Your first template can be just a piece of paper or cardboard with the design on and your trace around it. Then make a router template from some 1/2 inch mdf or plywood or whatever you have handy. Make the opening smooth. Sand a lot if necessary to get the desired opening and shape right. Use that template to rout the openings to their final shape.

Sounds like a lot of work to me but I don't know hiw else to do it unless you do the big forstner bit on an angled bed thing.
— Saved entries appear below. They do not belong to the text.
(** * Group registry of the FastMCP server: a shallow embedding

    The development follows [mcp/server/fastmcp/groups/base.py] (the [Group]
    record) and [mcp/server/fastmcp/groups/manager.py] (the [GroupManager]
    class).  A Python [dict] keeps its keys in insertion order, and the
    registry's [list_groups] exposes that order, so the dictionary is an
    association list here; the list objects handed out by [list_groups] live
    in an object store of their own, next to the manager and the log records
    of the module's logger. *)

From Stdlib Require Import ZArith.
From stdpp Require Import base option strings list sorting.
That could get scary.

Good luck.

Post some pics and let us know how it turns out.


----------



## FrankC (Aug 24, 2012)

If this is simply for holding bottles and not for riddling then do a test for a hole size that holds bottle so it looks good, you may not even have to angle the holes. If you angle the holes tilt drill press table and make sure both work and table fastened securely, use a Forstner bit, have backing under material to allow clearance for bit.


----------



## Toolman50 (Mar 22, 2015)

*Wine rack*

Fateshand
I recommend using a hole saw to cut these large diameter holes. 
You can use a drill press or a 1/2" drill with the auxiliary handle. 
I would measure several bottle diameters and cut the holes up to 1/4" larger than needed for the largest bottle. 
As previously stated in another post, you may not need to angle your holes. The back will be positioned lower than the front to give you your angle. 
Good luck


----------



## fateshand (May 1, 2015)

Thanks for all of your comments and suggestions. I have decided to try the drill press option. My grandfather has a drill press, so I'm going to give it a shot in the coming weeks.

I wasn't successful drilling by hand, even when trying to create a little jig to help control my motion.
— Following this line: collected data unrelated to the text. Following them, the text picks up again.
(** [stop_from] once the worker is out of its tick. *)
Lemma stop_from_leaves (fuel tick_fuel tid : nat) p w
    (r : Res unit) (x : World Obj) (evs : list (Event Obj)) :
  thread (srt w) = Some tid ->
  thread_alive tid w = true ->
  let w2 :=
    RenderThread_terminate tid
      (with_srt (with_stop_requested (Some true) (srt w)) w) in
  tick_from tick_fuel p w2 = Some (r, x, evs) ->
  threads x = threads w2 ->
  stop_from (S fuel) tick_fuel p w
  = Some (Ok tt,
          with_srt (with_thread None (srt (thread_exit tid x)))
            (thread_exit tid x),
          Called "SceneRendererThreaded.stop" None :: evs).
Proof.
  intros Hth Ha w2 Htick Hths.
  assert (Ha1 : thread_alive tid
                  (with_srt (with_stop_requested (Some true) (srt w)) w)
                = true) by exact Ha.
  assert (Ha2 : thread_alive tid w2 = true).
  { subst w2. rewrite terminate_keeps_alive. exact Ha1. }
  assert (Hte : thread_terminate_event tid x = true).
  { unfold thread_terminate_event. rewrite Hths.
    exact (terminate_sets_event tid _ Ha1). }
  unfold stop_from. cbv zeta.
  cbn [srt with_srt thread with_stop_requested]. rewrite Hth.
  fold w2. rewrite Ha2. unfold RenderThread_run_from. rewrite Htick.
  destruct r as [[]|e].
  - rewrite (run_after_terminate fuel tick_fuel tid x Hte).
    cbn [after]. rewrite app_nil_r. reflexivity.
  - reflexivity.
Qed.


End StopFrom.

(** ** The statements above on concrete sessions *)

Lemma check_updates_consumes_witness :
  check_updates (ext := demo)
    (check_updates (ext := demo) demo_world_pending).1.2
  = (Ok tt, (check_updates (ext := demo) demo_world_pending).1.2, []).
Proof.
  pose proof (check_updates_consumes (ext := demo) demo_world_pending) as H.
  cbv zeta in H.
  destruct H as (_ & _ & H).
  - vm_compute. discriminate.
  - vm_compute. discriminate.
  - exact H.
Defined.

Lemma check_updates_aov_without_layers_witness :
  (check_updates (ext := demo) aov_early_world).1.1 = Raise AttributeError
  /\ aov_settings (sr (check_updates (ext := demo) aov_early_world).1.2)
     = Some [3].
Proof.
  pose proof (check_updates_aov_without_layers (ext := demo) aov_early_world)
    as H.
  cbv zeta in H.
  destruct H as (H1 & _ & _ & _ & H2 & _).
  - reflexivity.
  - reflexivity.
  - reflexivity.
  - split; [exact H1|exact H2].
Defined.

Lemma check_updates_camera_without_scene_synced_witness :
  (check_updates (ext := demo) camera_early_world).1.1 = Raise AttributeError
  /\ render_camera (srt (check_updates (ext := demo) camera_early_world).1.2)
     = Some [7].
Proof.
  pose proof (check_updates_camera_without_scene_synced (ext := demo)
                camera_early_world) as H.
  cbv zeta in H.
  destruct H as (H1 & _ & _ & H2 & _).
  - vm_compute. discriminate.
  - reflexivity.
  - reflexivity.
  - split; [exact H1|exact H2].
Defined.

Lemma resolution_revert_cancels_witness :
  let w1 :=
    (SceneRendererThreaded_update_render_resolution (Some [800; 600])
       (demo_world false no_limits)).1.2 in
  let w2 :=
    (SceneRendererThreaded_update_render_resolution (Some [640; 480])
       w1).1.2 in
  resolution_changes (check_updates (ext := demo) w2).2 = []
  /\ attached (check_updates (ext := demo) w2).1.2 = [0%nat].
Proof.
  cbv zeta.
  pose proof (resolution_revert_cancels (ext := demo)
                (demo_world false no_limits) (Some [800; 600])) as H.
  cbv zeta in H.
  destruct H as (_ & _ & H1 & _ & _ & H2).
  - intros x y Hxy. apply (bool_decide_eq_true_1 (x = y)). exact Hxy.
  - vm_compute. reflexivity.
  - vm_compute. discriminate.
  - vm_compute. discriminate.
  - vm_compute. discriminate.
  - split; [exact H1|exact H2].
Defined.

Lemma set_then_update_render_region_witness :
  let w1 :=
    (SceneRendererThreaded_set_render_region (Some [0; 1; 0; 1])
       (demo_world false no_limits)).1.2 in
  pending
    (ud_render_region
       (update_data
          (srt (SceneRendererThreaded_update_render_region
                  (Some [0; 1; 0; 1]) w1).1.2)))
  = [].
Proof.
  cbv zeta.
  pose proof (set_then_update_render_region
                (demo_world false no_limits) (Some [0; 1; 0; 1])) as H.
  cbv zeta in H.
  destruct H as (_ & _ & H & _).
  - vm_compute. reflexivity.
  - vm_compute. reflexivity.
  - exact H.
Defined.

Lemma stop_idempotent_witness :
  stop (ext := demo) 0 0 stopped_world
  = Some (Ok tt, stopped_world, [Called "SceneRendererThreaded.stop" None]).
Proof.
  destruct (stop_idempotent (ext := demo) 1 0 0 0 (redraw_world no_limits)
              (Ok tt) stopped_world
              [Called "SceneRendererThreaded.stop" None])
    as (_ & _ & _ & H).
  - vm_compute. reflexivity.
  - exact H.
Defined.

Lemma idle_tick_does_nothing_witness :
  SceneRendererThreaded_render_proc (ext := demo) 3
    (tick_entry (ext := demo) (running_world no_limits))
  = Some (Ok tt, tick_entry (ext := demo) (running_world no_limits), [])
  /\ RenderThread_run (ext := demo) 4 3 0
       (tick_entry (ext := demo) (running_world no_limits)) = None.
Proof.
  destruct (idle_tick_does_nothing (ext := demo) 4 3 0
              (tick_entry (ext := demo) (running_world no_limits)))
    as (H1 & H2).
  - intros []; reflexivity.
  - reflexivity.
  - split; [exact H1|]. apply H2. reflexivity.
Defined.

Lemma tick_stop_requested_witness :
  exists w',
    SceneRendererThreaded_render_proc (ext := demo) 1 stopped_world
    = Some (Ok tt, w', [])
    /\ render_completed_event (srt w') = true
    /\ native_calls w' = native_calls stopped_world.
Proof.
  destruct (tick_stop_requested (ext := demo) 0 stopped_world)
    as (w' & H1 & _ & H2 & _ & H3).
  - intros []; reflexivity.
  - reflexivity.
  - reflexivity.
  - exists w'. repeat split; assumption.
Defined.

Lemma tick_renders_to_completion_witness :
  exists wf evs,
    SceneRendererThreaded_render_proc (ext := demo) 7
      (running_world five_iterations)
    = Some (Ok tt, wf, evs)
    /\ render_completed_event (srt wf) = true.
Proof.
  destruct (drive (ext := demo) 7 SceneRenderer_render_proc
              (tick_entry (ext := demo) (running_world five_iterations)))
    as [[[n e] g'] wf] eqn:Hd.
  assert (He : e = Some StopIteration).
  { revert Hd. vm_compute. intros [= _ <- _ _]. reflexivity. }
  subst e.
  destruct (tick_renders_to_completion (ext := demo) 7 n
              (running_world five_iterations) g' wf)
    as (evs & H1 & H2 & _).
  - vm_compute. discriminate.
  - vm_compute. discriminate.
  - reflexivity.
  - reflexivity.
  - vm_compute. discriminate.
  - exact Hd.
  - eexists _, _. split; [exact H1|exact H2].
Defined.

Lemma tick_failure_propagates_witness :
  exists wf evs,
    SceneRendererThreaded_render_proc (ext := broken) 3 started_world
    = Some (Raise CoreError, wf, evs)
    /\ render_completed_event (srt wf) = false.
Proof.
  destruct (drive (ext := broken) 3 SceneRenderer_render_proc
              (tick_entry (ext := broken) started_world))
    as [[[n e] g'] wf] eqn:Hd.
  assert (He : e = Some CoreError).
  { revert Hd. vm_compute. intros [= _ <- _ _]. reflexivity. }
  subst e.
  destruct (tick_failure_propagates (ext := broken) 3 n started_world
              CoreError g' wf)
    as (evs & H1 & H2).
  - vm_compute. discriminate.
  - vm_compute. discriminate.
  - reflexivity.
  - reflexivity.
  - vm_compute. discriminate.
  - exact Hd.
  - discriminate.
  - eexists _, _. split; [exact H1|exact H2].
Defined.

Lemma limit_off_never_stops_witness :
  (drive (ext := demo) 9 SceneRenderer_render_proc
     (demo_world false zero_time)).1.1
  = (9%nat, None).
Proof.
  apply (limit_off_never_stops (ext := demo) (demo_world false zero_time)
           0%nat 9).
  - reflexivity.
  - reflexivity.
  - reflexivity.
  - vm_compute. discriminate.
Defined.

Lemma render_without_targets_witness :
  (next (ext := demo) SceneRenderer_render_proc fresh_world).1.1.1
  = Raise AttributeError
  /\ render_calls (next (ext := demo) SceneRenderer_render_proc fresh_world).2
     = 0%nat.
Proof.
  pose proof (render_without_targets (ext := demo) fresh_world) as H.
  cbv zeta in H.
  destruct H as (H1 & _ & H2 & _).
  - reflexivity.
  - reflexivity.
  - vm_compute. intros H. exfalso. apply H. reflexivity.
  - vm_compute. discriminate.
  - split; [exact H1|exact H2].
Defined.

Lemma render_region_without_resolution_witness :
  (next (ext := demo) SceneRenderer_render_proc region_only_world).1.1.1
  = Raise TypeError
  /\ (next (ext := demo) SceneRenderer_render_proc region_only_world).2 = [].
Proof.
  pose proof (render_region_without_resolution (ext := demo)
                region_only_world [0; 1; 0; 1]) as H.
  cbv zeta in H.
  destruct H as (H1 & _ & H2 & _).
  - reflexivity.
  - reflexivity.
  - vm_compute. discriminate.
  - split; [exact H1|exact H2].
Defined.

Lemma render_zero_samples_witness :
  next (ext := zero_samples) SceneRenderer_render_proc
    (demo_world false five_iterations)
  = (Raise ZeroDivisionError, Gen_finished,
     demo_world false five_iterations, []).
Proof.
  apply (render_zero_samples (ext := zero_samples)
           (demo_world false five_iterations)).
  - reflexivity.
  - reflexivity.
  - reflexivity.
Defined.

Lemma finish_zero_elapsed_witness :
  let first :=
    next (ext := frozen_clock) SceneRenderer_render_proc
      (demo_world false one_iteration) in
  first.1.1.1 = Ok false
  /\ (next (ext := frozen_clock) first.1.1.2 first.1.2).1.1.1
     = Raise ZeroDivisionError.
Proof.
  cbv zeta.
  destruct (next (ext := frozen_clock) SceneRenderer_render_proc
              (demo_world false one_iteration))
    as [[[r g] w1] evs] eqn:En.
  vm_compute in En. injection En as <- <- <- _. cbn [fst snd].
  split; [reflexivity|].
  match goal with
  | |- context [next (Gen_suspended ?f) ?w] =>
      rewrite (finish_zero_elapsed (ext := frozen_clock) f w)
  end.
  - reflexivity.
  - reflexivity.
  - reflexivity.
  - vm_compute. discriminate.
  - vm_compute. discriminate.
  - reflexivity.
Defined.

Lemma get_image_aov_normalization_only_witness :
  (get_image (ext := all_channels) "depth" (demo_world false no_limits)).2
  = [PostEffect_start_update;
     PostEffect_enable "POST_EFFECT_NORMALIZATION";
     RenderTargets_get_resolved_image 0 [0];
     prepare_image_by_layer "depth" [2]].
Proof.
  destruct (get_image_aov_normalization_only (ext := all_channels) "depth"
              (demo_world false no_limits) 0%nat [0])
    as (rest & H & _).
  - discriminate.
  - reflexivity.
  - reflexivity.
  - reflexivity.
  - reflexivity.
  - rewrite H. revert H. vm_compute. intros [= <-]. reflexivity.
Defined.

Lemma get_image_unknown_tone_mapping_witness :
  (get_image (ext := demo) "default" filmic_world).1.1 = Raise AssertionError.
Proof.
  rewrite (get_image_unknown_tone_mapping (ext := demo) filmic_world 0%nat [0]).
  - reflexivity.
  - reflexivity.
  - reflexivity.
  - reflexivity.
  - reflexivity.
  - reflexivity.
Defined.

Lemma device_holds_current_targets_witness :
  targets_attached (run_calls (ext := demo) demo_calls fresh_world)
  /\ attached
       (SceneRenderer_del
          (run_calls (ext := demo) demo_calls fresh_world)).1.2 = [].
Proof.
  destruct (device_holds_current_targets (ext := demo) demo_calls fresh_world)
    as (H1 & _ & H2 & _).
  - reflexivity.
  - split; [exact H1|exact H2].
Defined.

Lemma applied_update_clears_completion_witness :
  is_render_completed
    (check_updates (ext := demo) (running_world no_limits)).1.2
  = (Ok false, (check_updates (ext := demo) (running_world no_limits)).1.2, []).
Proof.
  pose proof (applied_update_clears_completion (ext := demo)
                (running_world no_limits) 0%nat B_render_region) as H.
  cbv zeta in H.
  destruct H as (_ & H).
  - vm_compute. discriminate.
  - vm_compute. discriminate.
  - reflexivity.
  - reflexivity.
  - reflexivity.
  - exact H.
Defined.

Lemma noninteractive_stop_renders_once_witness :
  exists w1 evs,
    render_proc_noninteractive (ext := demo) 1 stopped_world
    = Some (Ok tt, render_completed w1, evs)
    /\ render_calls evs = 1%nat.
Proof.
  destruct (next (ext := demo) SceneRenderer_render_proc
              (with_srt (with_render_completed_event false (srt stopped_world))
                 stopped_world))
    as [[[r g1] w1] evs] eqn:Hn.
  assert (Hr : r = Ok false /\ render_calls evs = 1%nat).
  { revert Hn. vm_compute. intros [= <- _ _ <-]. split; reflexivity. }
  destruct Hr as [-> Hc].
  destruct (noninteractive_stop_renders_once (ext := demo) 0 stopped_world
              false g1 w1 evs)
    as (H & _).
  - reflexivity.
  - exact Hn.
  - exists w1, evs. split; [exact H|exact Hc].
Defined.

Lemma noninteractive_renders_to_limit_witness :
  exists wf evs,
    render_proc_noninteractive (ext := demo) 7 batch_world
    = Some (Ok tt, render_completed wf, evs)
    /\ pending (ud_render_region (update_data (srt (render_completed wf))))
       = [None].
Proof.
  destruct (drive (ext := demo) 7 SceneRenderer_render_proc
              (with_srt (with_render_completed_event false (srt batch_world))
                 batch_world))
    as [[[n e] g'] wf] eqn:Hd.
  assert (He : e = Some StopIteration).
  { revert Hd. vm_compute. intros [= _ <- _ _]. reflexivity. }
  subst e.
  destruct (noninteractive_renders_to_limit (ext := demo) 7 n batch_world
              g' wf)
    as (evs & H1 & _ & H2 & _).
  - reflexivity.
  - exact Hd.
  - exists wf, evs. split; [exact H1|]. rewrite H2. reflexivity.
Defined.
Will follow up with photos if successful!


----------



## fateshand (May 1, 2015)

Also, not angling the holes would be a very simple solution. But I've seen various bottle holders made in this way, and they look cheaper and less attractive to my eye. I've got to try and make the angled hole work.


----------



## Toolman50 (Mar 22, 2015)

fateshand said:


> Also, not angling the holes would be a very simple solution. But I've seen various bottle holders made in this way, and they look cheaper and less attractive to my eye. I've got to try and make the angled hole work.


Fates hand
Once you decide at what angle you want your bottles, you can tilt the table on your drill press to the same angle to drill the holes. 
You will need to secure the wood tightly and run the drill press at a slow speed because the hole saw will start the cut on the high side. 
Feed very slowly. 
Good luck.


----------



## Ghidrah (Mar 2, 2010)

My 5 cents, the link appears to show a 2 to 2 1/2" think board, can't tell whether the holes are cut 45° or the bottle leans out to 45°. 

I have a DP and a bunch of Forstner bits I'd mark all my Ø set the DP table at 45, clamp the board in place then bore the step 1 cuts. Once all step 1 cuts were made I attach my bit extender and set up for the step 2 cuts to depth.


----------